Echoing the old adage that innovation is often overestimated in the short-term but under-estimated in the long run, US tech stocks lost momentum this week amid concerns of an emerging AI bubble. A recent MIT study found that only 5% of companies are currently generating returns on their AI investments. This weighed quite heavily on the tech-focused NASDAQ composite, despite a run of strong earnings. After such a rapid valuation surge, some volatility might have been expected, and highlights that AI should be viewed as a long-term structural theme within portfolios. Selectivity will be critical, as investors seek to identify the true beneficiaries of a growing set of monetization opportunities, while avoiding those that will be left behind.

Towards the end of the week, US stocks halted their slide while those in Europe hovered near all-time highs, as all eyes turned to Fed’s Annual Economic Policy Symposium in Jackson Hole, where Jerome Powell delivered his long-awaited speech on the outlook on monetary policy. Following his speech, US government debt and US stocks rallied.
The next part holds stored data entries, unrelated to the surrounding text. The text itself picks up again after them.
(** * Haimer-Probe: the dial-reading core of [haimer_camera.py]

    A shallow embedding of the measurement core of [haimer_camera.py]
    (circular statistics, line filtering, morphological skeleton, the
    coarse/fine calibration and the per-frame measurement cycle), and the
    properties its specification states about it.

    Arithmetic conventions.  Python floats are idealised as real numbers
    ([R]); the special values a NumPy scalar division can produce (NaN and
    the infinities) are kept as constructors of [npfloat], because the code
    relies on them.  Pixel coordinates are integers ([Z]); images are
    row-major lists of 8-bit pixel values.  What is proved on the reals
    holds of the code up to rounding; where the rounding of double
    precision decides a property (the upper end of the clamp in
    [calc_mm]), the lines concerned are modelled a second time on binary64
    floats, in the module [Doubles], and the bounds proved on the reals
    include the values the rounding reaches. *)

From Stdlib Require Import Floats.
From Stdlib Require Import Reals Lra Lia ZArith List Bool Ascii Permutation.
Import ListNotations.

Local Open Scope R_scope.

(** ** Python's [math] module on real numbers *)

Module PyMath.

(** Boolean comparison of floats, as used by [if a < b:]. *)
Definition Rltb (a b : R) : bool := if Rlt_dec a b then true else false.

(** [math.atan2(y, x)]: the angle of the point [(x, y)], in [(-PI, PI]];
    [atan2(0, 0)] is [0]. *)
Definition atan2 (y x : R) : R :=
  if Rlt_dec 0 x then atan (y / x)
  else if Rlt_dec x 0 then
    if Rlt_dec y 0 then atan (y / x) - PI else atan (y / x) + PI
  else
    if Rlt_dec 0 y then PI / 2
    else if Rlt_dec y 0 then - (PI / 2)
    else 0.

(** The integral part of [math.modf]: truncation toward zero. *)
Definition trunc (x : R) : Z :=
  if Rle_dec 0 x then Int_part x else (- Int_part (- x))%Z.

(** [math.modf(x)[0]]: the fractional part, carrying the sign of [x]. *)
Definition modf_frac (x : R) : R := x - IZR (trunc x).

(** Python's [max] and [min] on two floats. *)
Definition py_max (a b : R) : R := if Rlt_dec a b then b else a.
Definition py_min (a b : R) : R := if Rlt_dec b a then b else a.

End PyMath.

Import PyMath.

(** ** NumPy scalars *)

(** The result of a NumPy scalar division: a finite value, an infinity
    (division of a non-zero value by zero) or NaN (zero divided by zero).
    NumPy warns in the last two cases and does not raise. *)
Inductive npfloat : Type :=
| Fin (r : R)
| PInf
| NInf
| NaN.

Definition np_div (a b : R) : npfloat :=
  if Req_dec_T b 0 then
    if Req_dec_T a 0 then NaN
    else if Rlt_dec 0 a then PInf else NInf
  else Fin (a / b).

(** [d < c] for a NumPy float [d] and a finite [c]; any comparison with NaN
    is false. *)
Definition np_lt (d : npfloat) (c : R) : bool :=
  match d with
  | Fin r => Rltb r c
  | NInf => true
  | PInf | NaN => false
  end.

(** [np.mean] of a list of floats; the mean of the empty list is NaN
    (rendered as [None]). *)
Definition np_mean (lst : list R) : option R :=
  match lst with
  | [] => None
  | _ :: _ => Some (fold_right Rplus 0 lst / INR (length lst))
  end.

(** ** Module constants *)

Definition c_haimer_ball_diam : R := 4.
Definition c_red_angle_start : R := 1.9170124625343092.
Definition c_red_angle_end : R := c_red_angle_start + 2.5120631002707458.
Definition c_inner_mask_r : Z := 20.

(** ** Circular statistics *)

(** [mean_angles]: the two-argument arctangent of the mean sine and the mean
    cosine.  On the empty list both means are NaN and so is the result. *)
Definition mean_angles (lst : list R) : option R :=
  match np_mean (map sin lst), np_mean (map cos lst) with
  | Some s, Some c => Some (atan2 s c)
  | _, _ => None
  end.

Definition difference_of_angles (theta1 theta2 : R) : R :=
  let dt := theta1 - theta2 in
  atan2 (sin dt) (cos dt).

Definition point : Type := (Z * Z)%type.

Definition line_angle (pt1 pt2 : point) : R :=
  let delta_x := (fst pt2 - fst pt1)%Z in
  let delta_y := (snd pt2 - snd pt1)%Z in
  atan2 (IZR delta_y) (IZR delta_x) + PI / 2.

(** ** Line filtering *)

(** One row of the array returned by [cv2.HoughLinesP]: the two endpoints of
    a detected segment, in pixels.  Image coordinates stay far below the
    range of the 32-bit integers NumPy stores them in, so they are plain
    integers here. *)
Record segment : Type := mkSeg { sx1 : Z; sy1 : Z; sx2 : Z; sy2 : Z }.

(** A segment with the inclusion flag [filter_lines] gives it:
    the Python pair [[inc, lst]]. *)
Definition flagged : Type := (bool * segment)%type.

(** The divisor of the distance computation in the first loop of
    [filter_lines]: the length of the difference vector of the endpoints. *)
Definition distance_divisor (s : segment) : R :=
  let '(x1, y1, x2, y2) := (sx1 s, sy1 s, sx2 s, sy2 s) in
  sqrt (IZR ((y2 - y1) ^ 2 + (x2 - x1) ^ 2)).

(** Its dividend: an integer, converted to a float by the division. *)
Definition distance_dividend (s : segment) (image_center : point) : Z :=
  let '(x0, y0) := image_center in
  let '(x1, y1, x2, y2) := (sx1 s, sy1 s, sx2 s, sy2 s) in
  Z.abs ((y2 - y1) * x0 - (x2 - x1) * y0 + x2 * y1 - y2 * x1).

(** The distance [d] between the image centre and the line through the two
    endpoints, as computed in the first loop of [filter_lines]; nothing
    guards the division. *)
Definition pivot_distance (s : segment) (image_center : point) : npfloat :=
  np_div (IZR (distance_dividend s image_center)) (distance_divisor s).

(** The length [d] of a segment, as computed in the second loop. *)
Definition segment_length (s : segment) : R :=
  let delta_x := (sx1 s - sx2 s)%Z in
  let delta_y := (sy1 s - sy2 s)%Z in
  sqrt (IZR (delta_x ^ 2 + delta_y ^ 2)).

(** One round of the loop that looks for the longest line; the accumulator
    holds [md] and [m_lst], both [None] at the start. *)
Definition longest_step (acc : option (R * flagged)) (lst : flagged)
  : option (R * flagged) :=
  let '(inc, s) := lst in
  if inc then
    let d := segment_length s in
    match acc with
    | None => Some (d, lst)
    | Some (md, _) => if Rltb md d then Some (d, lst) else acc
    end
  else acc.

Definition longest_line (lines2 : list flagged) : option (R * flagged) :=
  fold_left longest_step lines2 None.

(** One round of the loop that compares every line with the longest one:
    what it adds to [lines3]. *)
Definition angle_step (a0 : R) (lst : flagged) : list flagged :=
  let '(inc, s) := lst in
  if inc then
    let a1 := line_angle (sx1 s, sy1 s) (sx2 s, sy2 s) in
    let mt := difference_of_angles a0 a1 in
    [(inc && Rltb (Rabs mt) (PI / 8), s)]
  else [].

(** The list [lines2] the first loop of [filter_lines] builds. *)
Definition first_loop (lines : list segment) (image_center : point)
  (cutoff : Z) : list flagged :=
  map (fun lst => (np_lt (pivot_distance lst image_center) (IZR cutoff), lst))
    lines.

Definition filter_lines (lines : list segment) (image_center : point)
  (cutoff : Z) : list flagged :=
  let lines2 := first_loop lines image_center cutoff in
  match longest_line lines2 with
  | None => lines2
  | Some (_, m_lst) =>
      let s := snd m_lst in
      let a0 := line_angle (sx1 s, sy1 s) (sx2 s, sy2 s) in
      flat_map (angle_step a0) lines2
  end.

(** The angles [aa] collected by [summarize_lines]. *)
Definition endpoint_angles (lines : list flagged) (image_center : point)
  : list R :=
  flat_map
    (fun lst : flagged =>
       let '(inc, s) := lst in
       if inc then
         [line_angle image_center (sx1 s, sy1 s);
          line_angle image_center (sx2 s, sy2 s)]
       else [])
    lines.

(** [summarize_lines]: [None] is Python's [None], returned when no line is
    included. *)
Definition summarize_lines (lines : list flagged) (image_center : point)
  : option R :=
  match endpoint_angles lines image_center with
  | [] => None
  | aa => mean_angles aa
  end.

(** [arrow_common], from the output of [cv2.HoughLinesP] onwards: [lines]
    is [None] when no line was detected. *)
Definition arrow_common (lines : option (list segment)) (image_center : point)
  : option R :=
  match lines with
  | None => None
  | Some ls =>
      let ls' := filter_lines ls image_center (c_inner_mask_r / 4) in
      summarize_lines ls' image_center
  end.

(** ** Bounded histories *)

(** Modelled from the spec: [common.append_v(lst, v, n)], whose module is
    not part of the sources at hand.  A sample that is present is pushed at
    the end of the history, and the oldest entries beyond the capacity [n]
    are evicted; an absent sample leaves the history as it is. *)
Definition append_v {A : Type} (lst : list A) (v : option A) (n : nat)
  : list A :=
  match v with
  | None => lst
  | Some x =>
      let lst' := lst ++ [x] in
      skipn (length lst' - n) lst'
  end.

(** ** Calibration *)

(** The function attributes of [calc_mm]. *)
Record calc_static : Type := mkCalcStatic {
  tare_lst : list (R * R);
  tare_on : bool
}.

(** The values of the local variables of [calc_mm] when it returns. *)
Record calc_locals : Type := mkCalcLocals {
  l_theta_b : R;
  l_theta_r : R;
  l_mm_b : R;
  l_mm_r : R;
  l_mm_r_d : R;
  l_theta_d : R;
  l_mm_offset : R;
  l_mm_blended : R;
  l_mm_final : R
}.

(** The body of [calc_mm] after the tare block, in real arithmetic.  In
    double precision the sum of a tiny negative angle and [math.pi * 2]
    rounds to [math.pi * 2], the upper end of the clamp (see
    [Doubles.calc_mm_linear]); the properties below leave that end in. *)
Definition calc_mm_body (theta_b theta_r : R) : calc_locals :=
  let theta_b := if Rltb theta_b 0 then theta_b + PI * 2 else theta_b in
  let theta_r := if Rltb theta_r 0 then theta_r + PI * 2 else theta_r in
  let theta_b := py_max 0 (py_min (PI * 2) theta_b) in
  let theta_r := py_max 0 (py_min (PI * 2) theta_r) in
  let mm_b := theta_b / (PI * 2) * 1 in
  let mm_r :=
    (theta_r - c_red_angle_start) / (c_red_angle_end - c_red_angle_start)
    * c_haimer_ball_diam in
  let mm_r_d := modf_frac mm_r in
  let theta_d := difference_of_angles theta_b (mm_r_d * PI * 2) in
  let mm_offset := theta_d / (2 * PI) in
  let mm_blended := mm_r + mm_offset in
  let mm_final := mm_blended - c_haimer_ball_diam / 2 in
  mkCalcLocals theta_b theta_r mm_b mm_r mm_r_d theta_d mm_offset mm_blended
    mm_final.

(** The line printed in tare mode: the size of the accumulator and the two
    circular means. *)
Definition tare_line : Type := (nat * option R * option R)%type.

(** [calc_mm]: the new function attributes, what was printed, and the
    returned triple [(mm_final, mm_b, mm_r)]. *)
Definition calc_mm (st : calc_static) (theta_b theta_r : R)
  : calc_static * option tare_line * (R * R * R) :=
  let '(st, out) :=
    if tare_on st then
      let lst := append_v (tare_lst st) (Some (theta_b, theta_r)) 200 in
      (mkCalcStatic lst (tare_on st),
       Some (length lst, mean_angles (map fst lst), mean_angles (map snd lst)))
    else (st, None) in
  let l := calc_mm_body theta_b theta_r in
  (st, out, (l_mm_final l, l_mm_b l, l_mm_r l)).

(** ** Calibration in double precision *)

Module Doubles.

Local Open Scope float_scope.

(** [math.pi]: the double nearest to the number, 3.141592653589793. *)
Definition math_pi : float := 0x1.921fb54442d18p+1.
More details of the US-Europe trade deal were outlined in a joint statement released by Washington and Brussels on Thursday, confirming the 15% cap on US tariffs on key EU goods exports including pharmaceutical goods, lumber and semiconductors. However, these sectors are not entirely safe from higher duties, as they remain subject to ongoing US national security investigations that could result in increased tariffs. From September, the US will also reduce tariffs on unavailable natural resources (including cork), all aircraft and aircraft parts, generic pharmaceuticals and their ingredients, and chemical precursors to pre-January levels.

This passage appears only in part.